We decided Colby was safe in bed, and so waited until his two older sisters were up for school and told them what little we knew. They were a little upset but headed off to school with lots of texts going back and forth. We got Colby up, and told him about the phone call. We explained that we needed to head to Children’s Mercy in downtown Kansas City.

As testing continued, I realized how blessed we are to have a Children’s hospital within 20 minutes of our home. I ran into many people that traveled for hours for their child’s treatment, or would have to use the wonderful downtown Ronald McDonald House facilities. I will never complain about traffic, or the drive, because we could always come home or have family come to us.

By this time, I am a mess but trying to contain it for my son’s sake. I didn’t want him to worry or be afraid. They kept taking more blood, and finally put in a port. My prayers increased. They started off telling us Colby had ITP but more assumptions were to come. Cancer was on the list but pretty far down. The doctor-on-call saw my reaction to the work and, again, tried to reassure me that cancer probably wasn’t causing the anomalous blood counts.

Eventually they took Colby up to the hematology/oncology unit—no comfort at all. My heart ached for these parents and all they have had and will continue to endure. I still pray for those families and what must undergo. As a side note, my freshman daughter, who plays soccer, was participating in the annual Cancer Battler Cup against their rival high school. I had that T-shirt on and was still reminded of what could be.

Colby received two bags of platelets that evening but they were eaten up within 12 hours, his counts returning almost back to where he began. This gave the doctors the direction to lean to Evans and away from cancer. My husband, who never cries, broke down in tears. He had been in Colby’s room praying for him and was relieved as we all were!!

So now the Google searches began! We did exactly what they told us not to do because there wasn’t much (and still isn’t much) information out in cyberspace. We also found out his red and white counts were low but not too bad.

They sent us home the next day with orders to come back later the following week for a bone marrow aspiration. We learned this was needed in order to confirm the “no cancer” diagnosis, since steroids are the first treatment generally given for Evans. With that test behind us, and again no cancer, Colby went on an horrendous regiment of steroids, to the tune of 300mg.

It is appalling what this drug (corticosteroids) does to the body!! Colby lost a part of himself during that time. My son who normally is loving, outgoing, and will laugh at anything, became withdrawn, depressed, and quiet. He hated it, I hated it, but most of all kids at school found something for them direct their stupidity towards. He started his 8th grade year, looking like somebody else and feeling abnormal. We almost pulled him out to home school but he wanted to keep on going and things eventually calmed down. His school was great and did whatever was needed to accommodate him.

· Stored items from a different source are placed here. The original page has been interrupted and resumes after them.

(* ===== verification/LeakyBucket.v ===== *)
(** * The leaky bucket (src/leakybucket/main.go)

    The ticking producer, the rate-limited client and the debug printer as a transition
    system over the bucket: the producer hands the slots of a tick to the client on an
    unbuffered channel, the client spends each slot on one request and passes its count
    on to the printer.  A single request and main are programs. *)
From stdpp Require Import base strings numbers list relations.
From S2P Require Import Prelude.
Local Open Scope Z_scope.

Record bucketState := mkBucket {
  dynamicCapacity : Z;
  maxCapacity : Z;
  leak : Z;
  counter : Z;
}.
Definition newLeakyBucket (capacity l : Z) : outcome bucketState :=
  if decide (capacity < l) then Exit "can't leak more than the dynamic capacity of the bucket"
  else Ret (mkBucket capacity capacity l 0).
Definition refill (b : bucketState) : bucketState :=
  mkBucket (maxCapacity b) (maxCapacity b) (leak b) (counter b).
(** A tick: refill an empty bucket, take the slots out. *)
Definition takeSlots (b : bucketState) : bucketState :=
  let b := if decide (dynamicCapacity b ≤ 0) then refill b else b in
  mkBucket (i64 (dynamicCapacity b - leak b)) (maxCapacity b) (leak b) (counter b).
(** A request: [atomic.AddUint64(&b.counter, 1)]. *)
Definition countRequest (b : bucketState) : bucketState :=
  mkBucket (dynamicCapacity b) (maxCapacity b) (leak b) (u64 (counter b + 1)).

(** ** Producer, client and debug printer

    [sending]: the producer is in [b.ready <- b.leak], holding the lock; [slots]: what is
    left of the client's loop; [pending]: the client is in [b.counterCh <- ...];
    [seen] and [dumped]: what the debug printer has received and dumped the bucket at;
    [ended]: a failed request has ended the process, or the printer has panicked;
    [ticks] and [requests] count what happened. *)
Record state := mkState {
  bucket : bucketState; sending : bool; slots : Z; pending : option Z;
  seen : list Z; dumped : list Z; ended : bool; ticks : Z; requests : Z;
}.
Section Run.
Context (enableDebug : bool) (at_ : Z).

(** One value in the loop of [debug]: the bucket is dumped at every [at]-th request. *)
Definition debug (c : Z) (dumps : list Z) : option (list Z) :=
  if decide (at_ = 0) then None                        (* division by zero *)
  else Some (if decide (c `mod` at_ = 0) then if enableDebug then dumps ++ [c] else dumps else dumps).

Inductive step : state → state → Prop :=
  | step_tick b sl p se d t r :
      step (mkState b false sl p se d false t r) (mkState (takeSlots b) true sl p se d false (t + 1) r)
  | step_ready b se d t r :
      step (mkState b true 0 None se d false t r)
           (mkState b false (Z.max 0 (leak b)) None se d false t r)
  | step_fetch b sn sl se d t r :                      (* fetchRequest returns *)
      1 ≤ sl →
      step (mkState b sn sl None se d false t r)
           (mkState (countRequest b) sn (sl - 1) (Some (counter (countRequest b))) se d false t (r + 1))
  | step_fetch_exit b sn sl se d t r :                 (* os.Exit(127) in fetchRequest *)
      1 ≤ sl →
      step (mkState b sn sl None se d false t r) (mkState b sn sl None se d true t r)
  | step_debug b sn sl c se d d' t r :
      debug c d = Some d' →
      step (mkState b sn sl (Some c) se d false t r)
           (mkState b sn sl None (se ++ [c]) d' false t r)
  | step_debug_panic b sn sl c se d t r :
      debug c d = None →
      step (mkState b sn sl (Some c) se d false t r)
           (mkState b sn sl (Some c) se d true t r).
End Run.
Definition start (b : bucketState) : state := mkState b false 0 None [] [] false 0 0.

(** ** The rhythm of the bucket *)
(** The number of ticks between refills. *)
Definition period (capacity l : Z) : Z := (capacity + l - 1) `div` l.
Definition capacityAfter (capacity l t : Z) : Z :=
  if decide (t = 0) then capacity else capacity - l * (1 + (t - 1) `mod` period capacity l).

Section Rhythm.
Context (capacity l : Z) (Hl : 0 < l ≤ capacity) (Hmax : capacity < 2 ^ 63).
Context (enableDebug : bool) (at_ : Z).

Lemma period_bounds : 1 ≤ period capacity l ∧ l * (period capacity l - 1) < capacity ≤ l * period capacity l.
Proof.
  unfold period. pose proof (Z.div_mod (capacity + l - 1) l ltac:(lia)) as Hd.
  pose proof (Z.mod_pos_bound (capacity + l - 1) l ltac:(lia)) as Hm.
  set (q := (capacity + l - 1) `div` l) in *. split; nia.
Qed.
Lemma mod_next t : 1 ≤ t →
  let k := period capacity l in
  t `mod` k = if decide ((t - 1) `mod` k = k - 1) then 0 else (t - 1) `mod` k + 1.
Proof.
  intros Ht k. destruct period_bounds as [Hk _]. fold k in Hk.
  pose proof (Z.div_mod (t - 1) k ltac:(lia)) as Hd. pose proof (Z.mod_pos_bound (t - 1) k ltac:(lia)) as Hm.
  case_decide as He.
  - symmetry. apply (Z.mod_unique_pos _ _ ((t - 1) `div` k + 1)); nia.
  - symmetry. apply (Z.mod_unique_pos _ _ ((t - 1) `div` k)); nia.
Qed.
Lemma capacity_bounds t : 0 ≤ t → - l < capacityAfter capacity l t ≤ capacity.
Proof.
  intros Ht. unfold capacityAfter. case_decide; [lia|]. destruct period_bounds as (Hk&H1&H2).
  pose proof (Z.mod_pos_bound (t - 1) (period capacity l) ltac:(lia)). nia.
Qed.
Lemma capacity_next t : 0 ≤ t →
  capacityAfter capacity l (t + 1) =
    (if decide (capacityAfter capacity l t ≤ 0) then capacity else capacityAfter capacity l t) - l.
Proof.
  intros Ht. destruct period_bounds as (Hk&H1&H2).
  unfold capacityAfter at 1. rewrite decide_False by lia. replace (t + 1 - 1) with t by lia.
  unfold capacityAfter. destruct (decide (t = 0)) as [->|Hne].
  - rewrite decide_False by lia. rewrite Z.mod_0_l by lia. lia.
  - rewrite mod_next by lia. pose proof (Z.mod_pos_bound (t - 1) (period capacity l) ltac:(lia)).
    set (r := (t - 1) `mod` period capacity l) in *. repeat case_decide; nia.
Qed.

(** ** The invariant *)
Record inv (s : state) : Prop := {
  inv_max : maxCapacity (bucket s) = capacity;
  inv_leak : leak (bucket s) = l;
  inv_ticks : 0 ≤ ticks s ∧ 0 ≤ slots s ∧ 0 ≤ requests s;
  inv_dyn : dynamicCapacity (bucket s) = capacityAfter capacity l (ticks s);
  inv_slots : requests s + slots s + (if sending s then l else 0) = ticks s * l;
  inv_counter : counter (bucket s) = u64 (requests s);
  inv_pending : requests s = Z.of_nat (length (seen s)) + (if pending s then 1 else 0);
  inv_current : ∀ c, pending s = Some c → c = counter (bucket s);
  inv_seen : seen s = (λ i, u64 (Z.of_nat i + 1)) <$> seq 0 (length (seen s));
  inv_dumped : dumped s = if enableDebug then filter (λ c, c `mod` at_ = 0) (seen s) else [];
}.
Lemma inv_start : inv (start (mkBucket capacity capacity l 0)).
Proof. split; simpl; try done. by destruct enableDebug. Qed.
Lemma takeSlots_dyn b t :
  maxCapacity b = capacity → leak b = l → 0 ≤ t → dynamicCapacity b = capacityAfter capacity l t →
  dynamicCapacity (takeSlots b) = capacityAfter capacity l (t + 1).
Proof.
  intros Hm Hlk Ht Hd. pose proof (capacity_bounds (t + 1) ltac:(lia)) as Hb.
  rewrite capacity_next in * by lia. unfold takeSlots. rewrite <- Hd in *.
  case_decide; cbn [dynamicCapacity refill leak]; rewrite ?Hm, ?Hlk in *;
    (rewrite wrapS_id; [done|lia|unfold inS; lia]).
Qed.
Lemma debug_filter c se d :
  d = (if enableDebug then filter (λ c, c `mod` at_ = 0) se else []) → ∀ d',
  debug enableDebug at_ c d = Some d' →
  d' = if enableDebug then filter (λ c, c `mod` at_ = 0) (se ++ [c]) else [].
Proof.
  intros -> d'. unfold debug. case_decide; [done|]. intros [= <-]. destruct enableDebug; [|by case_decide].
  rewrite filter_app, filter_cons, filter_nil. case_decide; [done|]. by rewrite app_nil_r.
Qed.
Lemma seen_snoc se : ∀ c r,
  se = ((λ i, u64 (Z.of_nat i + 1)) <$> seq 0 (length se)) → c = u64 r → r = Z.of_nat (length se) + 1 →
  se ++ [c] = ((λ i, u64 (Z.of_nat i + 1)) <$> seq 0 (length (se ++ [c]))).
Proof.
  intros c r Hse -> ->. rewrite length_app, seq_app, fmap_app. simpl. by rewrite <- Hse.
Qed.
Lemma bucket_inv_step s s' : step enableDebug at_ s s' → inv s → inv s'.
Proof.
  intros Hstep [Hm Hlk (Ht&Hs&Hr) Hd Hsl Hc Hp Hcur Hseen Hdump].
  destruct Hstep; simpl in *; split; simpl; rewrite ?length_app; try done; try (simpl; lia).
  - unfold takeSlots. by case_decide.
  - unfold takeSlots. by case_decide.
  - by apply takeSlots_dyn.
  - unfold takeSlots. by case_decide.
  - intros c Hpc. rewrite (Hcur c Hpc). unfold takeSlots. by case_decide.
  - rewrite Hc. apply wrapU_add_l.
  - by intros ? [= <-].
  - rewrite <- length_app. eapply seen_snoc; [done| |done]. by rewrite (Hcur _ eq_refl).
  - by eapply debug_filter.
Qed.
Lemma bucket_inv_reachable s :
  rtc (step enableDebug at_) (start (mkBucket capacity capacity l 0)) s → inv s.
Proof.
  intros H. pose proof inv_start as Hi. revert Hi.
  induction H as [|s1 s2 s3 Hs _ IH]; [done|]. intros Hi. by eapply IH, bucket_inv_step.
Qed.
End Rhythm.

(** C27: The rate is limited by the ticks: in every interleaving the requests made, the
    slots the client still has and the slots being handed over are exactly the ticks
    times the leak; the counter is the number of requests modulo 2^64.  The capacity
    follows a fixed rhythm: it is refilled every [ceil(capacity / leak)] ticks and
    stays above minus the leak, so between refills up to that many times the leak,
    and not at most the capacity, flows out.  The debug printer receives the counts
    one, two, ... of the requests, each once and at most one of them behind, and dumps
    the bucket at exactly the multiples of [at] among them. *)
Theorem rate_limited capacity l enableDebug at_ b s :
  newLeakyBucket capacity l = Ret b → 0 < l → capacity < 2 ^ 63 →
  rtc (step enableDebug at_) (start b) s →
  requests s + slots s + (if sending s then l else 0) = ticks s * l ∧
  requests s ≤ ticks s * l ∧ counter (bucket s) = u64 (requests s) ∧
  dynamicCapacity (bucket s) = capacityAfter capacity l (ticks s) ∧
  - l < dynamicCapacity (bucket s) ≤ capacity ∧
  (∃ n, seen s = ((λ i, u64 (Z.of_nat i + 1)) <$> seq 0 n) ∧
        requests s - 1 ≤ Z.of_nat n ≤ requests s) ∧
  dumped s = (if enableDebug then filter (λ c, c `mod` at_ = 0) (seen s) else []).
Proof.
  unfold newLeakyBucket. case_decide as Hd; [done|]. intros [= <-] Hl Hmax Hr.
  destruct (bucket_inv_reachable capacity l ltac:(lia) Hmax enableDebug at_ s Hr)
    as [_ _ (Ht&Hs&Hq) Hdyn Hsl Hc Hp _ Hseen Hdump].
  split; [done|]. split; [destruct (sending s); lia|]. split; [done|]. split; [done|].
  rewrite Hdyn. split; [apply capacity_bounds; lia|]. split; [|done].
  exists (length (seen s)). split; [done|]. destruct (pending s); lia.
Qed.

(** ** One request, and the start *)
Inductive event :=
  | Get (url : string)
  | Log (e : error)
  | BodyClose
  | CloseIdleConnections
  | PrintDot
  | GoClient (url : string)
  | GoProcess (interval : Z)
  | GoDebug (at_ : Z)
  | Wait (counter : Z).
Definition answer (e : event) : Type :=
  match e with Get _ | BodyClose => option error | _ => unit end.

Section Main.
Context (env : list event → ∀ e, answer e).
Abbreviation bio := (io unit event).
Abbreviation do e := (call env e).

Definition fetchRequest (url : string) : bio unit :=
  err ← do (Get url);
  match err with
  | Some e => emit (Log e) ;; fatal "exit status 127"
  | None =>
      err ← do BodyClose;
      match err with Some e => emit (Log e) | None => mret tt end ;;
      emit CloseIdleConnections ;;
      emit PrintDot
  end.

(** [Done] acts on the copies of the wait group that the goroutines were given, so that
    the counter main waits for stays at two. *)
Definition main : bio unit :=
  match newLeakyBucket 10 4 with
  | Exit msg => fatal msg
  | Panic msg => panic msg
  | Ret rl =>
      emit (GoClient "http://freenas.ssi.local") ;;
      emit (GoProcess (500 * 1000000)) ;;
      emit (GoDebug 1024) ;;
      emit (Wait 2)
  end.

(** A request ends the process exactly if it fails, and the body of every response is
    closed before the dot is printed. *)
Lemma fetchRequest_run url s h :
  fetchRequest url s h =
  match env h (Get url) with
  | Some e => (Exit "exit status 127", s, h ++ [Get url; Log e])
  | None =>
      (Ret tt, s, h ++ [Get url; BodyClose] ++
         match env (h ++ [Get url]) BodyClose with Some e => [Log e] | None => [] end ++
         [CloseIdleConnections; PrintDot])
  end.
Proof.
  apply wp_eq. unfold fetchRequest. wp_steps. destruct (env h (Get url)); wp_steps.
  { by rewrite <- app_assoc. }
  destruct (env _ BodyClose); wp_steps; by rewrite <- !app_assoc.
Qed.
End Main.

Module BucketExamples.
Definition full : bucketState := mkBucket 10 10 4 0.
(** Three ticks take twelve slots out of a bucket of ten. *)
Example overdrawn : dynamicCapacity (takeSlots (takeSlots (takeSlots full))) = -2.
Proof. vm_compute. reflexivity. Qed.
Lemma one_request :
  rtc (step true 1024) (start full) (mkState (countRequest (takeSlots full)) false 3 (Some 1) [] [] false 1 1).
Proof.
  eapply rtc_l; [apply step_tick|]. eapply rtc_l; [apply step_ready|].
  eapply rtc_l; [apply step_fetch; vm_compute; done|]. apply rtc_refl.
Qed.
Lemma rate_limited_witness :
  newLeakyBucket 10 4 = Ret full ∧
  - 4 < dynamicCapacity (countRequest (takeSlots full)) ≤ 10.
Proof.
  split; [reflexivity|].
  exact (proj1 (proj2 (proj2 (proj2 (proj2
    (rate_limited 10 4 true 1024 full _ eq_refl ltac:(lia) ltac:(lia) one_request)))))).
Defined.
End BucketExamples.
(** [Write] of the multi-writer: the file, then the standard output; the number of bytes
    that counts is that of the last write. *)
Definition multiWrite (b : bytes) : cio (nat * option error) :=
  '(n, err) ← do (WriteDest b);
  modify (writeAt (take n b)) ;;
  match err with
  | Some e => mret (n, Some e)
  | None =>
      if decide (n ≠ length b) then mret (n, Some "short write")
      else
        '(n, err) ← do (WriteStdout b);
        match err with
        | Some e => mret (n, Some e)
        | None =>
            if decide (n ≠ length b) then mret (n, Some "short write")
            else mret (length b, None)
        end
  end.
Fixpoint ioCopy (cs : list bytes) (last : option error) (written : Z) : cio (Z * option error) :=
  emit Read ;;
  match cs with
  | [] => mret (written, last)
  | c :: cs' =>
      '(n, err) ← multiWrite c;
      let written := i64 (written + Z.of_nat n) in
      match err with
      | Some e => mret (written, Some e)
      | None =>
          if decide (n ≠ length c) then mret (written, Some "short write")
          else ioCopy cs' last written
      end
  end.
Definition Copy (src : source) : cio (Z * option error) :=
  '(n, err) ← ioCopy (chunks src) (readError src) 0;
  match err with
  | Some e => mret (0, Some e)
  | None => mret (n, None)
  end.
Definition main (src : source) : cio unit :=
  err ← do OpenSrc;
  match err with
  | Some e => fatal e
  | None =>
      err ← do OpenDest;
      match err with
      | Some e => fatal e
      | None =>
          Copy src ;;                 (* its result is not looked at *)
          emit Sync ;;
          deferring (emit CloseSrc) (deferring (emit CloseDest) (mret tt))
      end
  end.

(** Calls that do what they are asked. *)
Class Works : Prop := {
  opens h : env h OpenSrc = None ∧ env h OpenDest = None;
  writes h b : env h (WriteDest b) = (length b, None) ∧ env h (WriteStdout b) = (length b, None);
}.
Context `{!Works}.

(** The destination after [b] was written over the start of [old]. *)
Definition over (b old : bytes) : file := mkFile (b ++ drop (length b) old) (length b).
Lemma writeAt_over b c old : writeAt c (over b old) = over (b ++ c) old.
Proof.
  unfold writeAt, over. cbn [content offset]. rewrite take_app_length, !length_app.
  f_equal. rewrite <- app_assoc. do 2 f_equal. rewrite drop_app_ge by lia.
  rewrite drop_drop. f_equal. lia.
Qed.
Lemma wp_ioCopy cs last n b old h :
  wp (ioCopy cs last n) (λ o f' _, (∃ n', o = Ret (n', last)) ∧ f' = over (b ++ concat cs) old) (over b old) h.
Proof.
  revert n b h. induction cs as [|c cs IH]; intros n b h; cbn [ioCopy concat]; wp_steps.
  { split; [by eexists|]. by rewrite app_nil_r. }
  unfold multiWrite. wp_steps. rewrite (proj1 (writes _ _)). wp_steps. rewrite decide_False by lia. wp_steps.
  rewrite (proj2 (writes _ _)). wp_steps. rewrite decide_False by lia. wp_steps. rewrite decide_False by lia.
  rewrite firstn_all, writeAt_over, app_assoc. apply IH.
Qed.
(** After main the destination starts with the source; what the destination held
    beyond the length of the source is still there, so that it is a copy exactly if the
    destination was not longer before.  Reading may fail: the beginning is then still
    written, and main does not notice. *)
Theorem copy_over src old h0 :
  ∃ f h, main src (mkFile old 0) h0 = (Ret tt, f, h) ∧
    let b := concat (chunks src) in
    content f = b ++ drop (length b) old ∧ (content f = b ↔ (length old ≤ length b)%nat).
Proof.
  assert (wp (main src) (λ o f _, o = Ret tt ∧ f = over (concat (chunks src)) old) (over [] old) h0) as Hwp.
  { unfold main, Copy. wp_steps. rewrite (proj1 (opens _)). wp_steps. rewrite (proj2 (opens _)). wp_steps.
    eapply wp_mono; [|apply (wp_ioCopy _ _ _ [])]. intros o f' h' [[n ->] ->]. wp_steps.
    destruct (readError src); wp_steps; done. }
  change (over [] old) with (mkFile old 0) in Hwp. unfold wp in Hwp.
  destruct (main src (mkFile old 0) h0) as [[o f] h]. destruct Hwp as [-> ->]. do 2 eexists.
  split; [done|]. cbv zeta. split; [done|]. cbn [content over].
  split.
  - intros Heq%(f_equal length). rewrite length_app, length_drop in Heq. lia.
  - intros Hle. by rewrite drop_ge, app_nil_r.
Qed.
End Copy.
(** C9: the notification channel is made with room for one notification,
    and every operation of the system keeps at most one pending, so at most
    one is pending along every run from construction.  The post inside
    [Submit] never parks the caller.  After a [Submit] that returns nil one
    notification is pending, whatever was pending before, so after any
    number of successful [Submit] calls in a row exactly one is pending;
    a [Submit] that does not return nil leaves the notification channel as
    it was. *)
Theorem notification_at_most_one :
  (forall (opts : WeightedRoundRobinTaskSchedulerOptions RetryPolicy)
          (w0 : impl),
     NewWeightedRoundRobinTaskScheduler opts hp = Returns (inl w0) ->
     cap (notifyCh w0) = 1 /\ pending w0 = 0%nat) /\
  (forall (o : op) (w : impl),
     cap (notifyCh w) = 1 -> (pending w <= 1)%nat ->
     cap (notifyCh (step o w)) = 1 /\ (pending (step o w) <= 1)%nat) /\
  (forall (opts : WeightedRoundRobinTaskSchedulerOptions RetryPolicy)
          (w0 : impl) (ops : list op),
     NewWeightedRoundRobinTaskScheduler opts hp = Returns (inl w0) ->
     (pending (run ops w0) <= 1)%nat) /\
  (forall w : impl, (notify w).1 <> Blocks) /\
  (forall (k : nat) (t : PriorityTask) (w : impl),
     cap (notifyCh w) = 1 -> (pending w <= 1)%nat ->
     ((Submit k t w).1 = Returns None -> pending (Submit k t w).2 = 1%nat) /\
     ((Submit k t w).1 <> Returns None ->
      notifyCh (Submit k t w).2 = notifyCh w)) /\
  (forall (subs : list (nat * PriorityTask)) (w w' : impl),
     cap (notifyCh w) = 1 -> (pending w <= 1)%nat ->
     subs <> [] ->
     submit_all subs w = Some w' ->
     pending w' = 1%nat).
Proof.
  split_and!.
  - intros opts w0 Hnew.
    destruct (New_wf opts w0 Hnew) as (_ & _ & _ & _ & _ & Hn & _).
    unfold pending. by rewrite Hn.
  - intros o w Hcap Hlen. by apply (pending_ok_step o w).
  - intros opts w0 ops Hnew.
    destruct (inv_New opts w0 Hnew) as (_ & Hp & _).
    by apply (pending_ok_run ops w0).
  - apply notify_never_blocks.
  - intros k t w Hcap Hlen.
    destruct (Submit_notify k t w (conj Hcap Hlen)) as (_ & Hone & Hsame).
    split; [|done]. intros Hok. unfold pending. by rewrite Hone.
  - intros subs w w' Hcap Hlen Hne Hall.
    destruct (submit_all_pending subs w w' (conj Hcap Hlen) Hne Hall) as [_ Hb].
    unfold pending. by rewrite Hb.
Qed.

“Remission” lasted almost a year. Colby was and still is good about pointing out bruises or rashes. We went back in and blood work showed a big drop again so this time they did rituximab but without steroids!! Colby asked me in the car on our way home after finding out his counts had dropped, “Do I have a say in all of this?” I said, “of course.” This was the day he decided, never again on the steroids unless it is the only treatment!!

Four rounds rituximab of later, Colby has been in another “remission” for almost a year now!! His last set of blood work showed even more of a raise in platelets, red, and white cell counts. We don’t have to go back to the doctor for another 6 months, unless he shows signs of its return.

All during this time, our church prayed and continues to pray for Colby. There is much comfort in knowing others are on this road with us, and that no matter what happens, the Lord will never leave us. The end result may not yield what we want, but the lessons learned will always be priceless.

Colby has given up the sports but has found a new passion with acting and singing. He found his voice in a new way and has a heart that is bigger than a mom could ever imagine. For that, I am grateful for this path called Evans.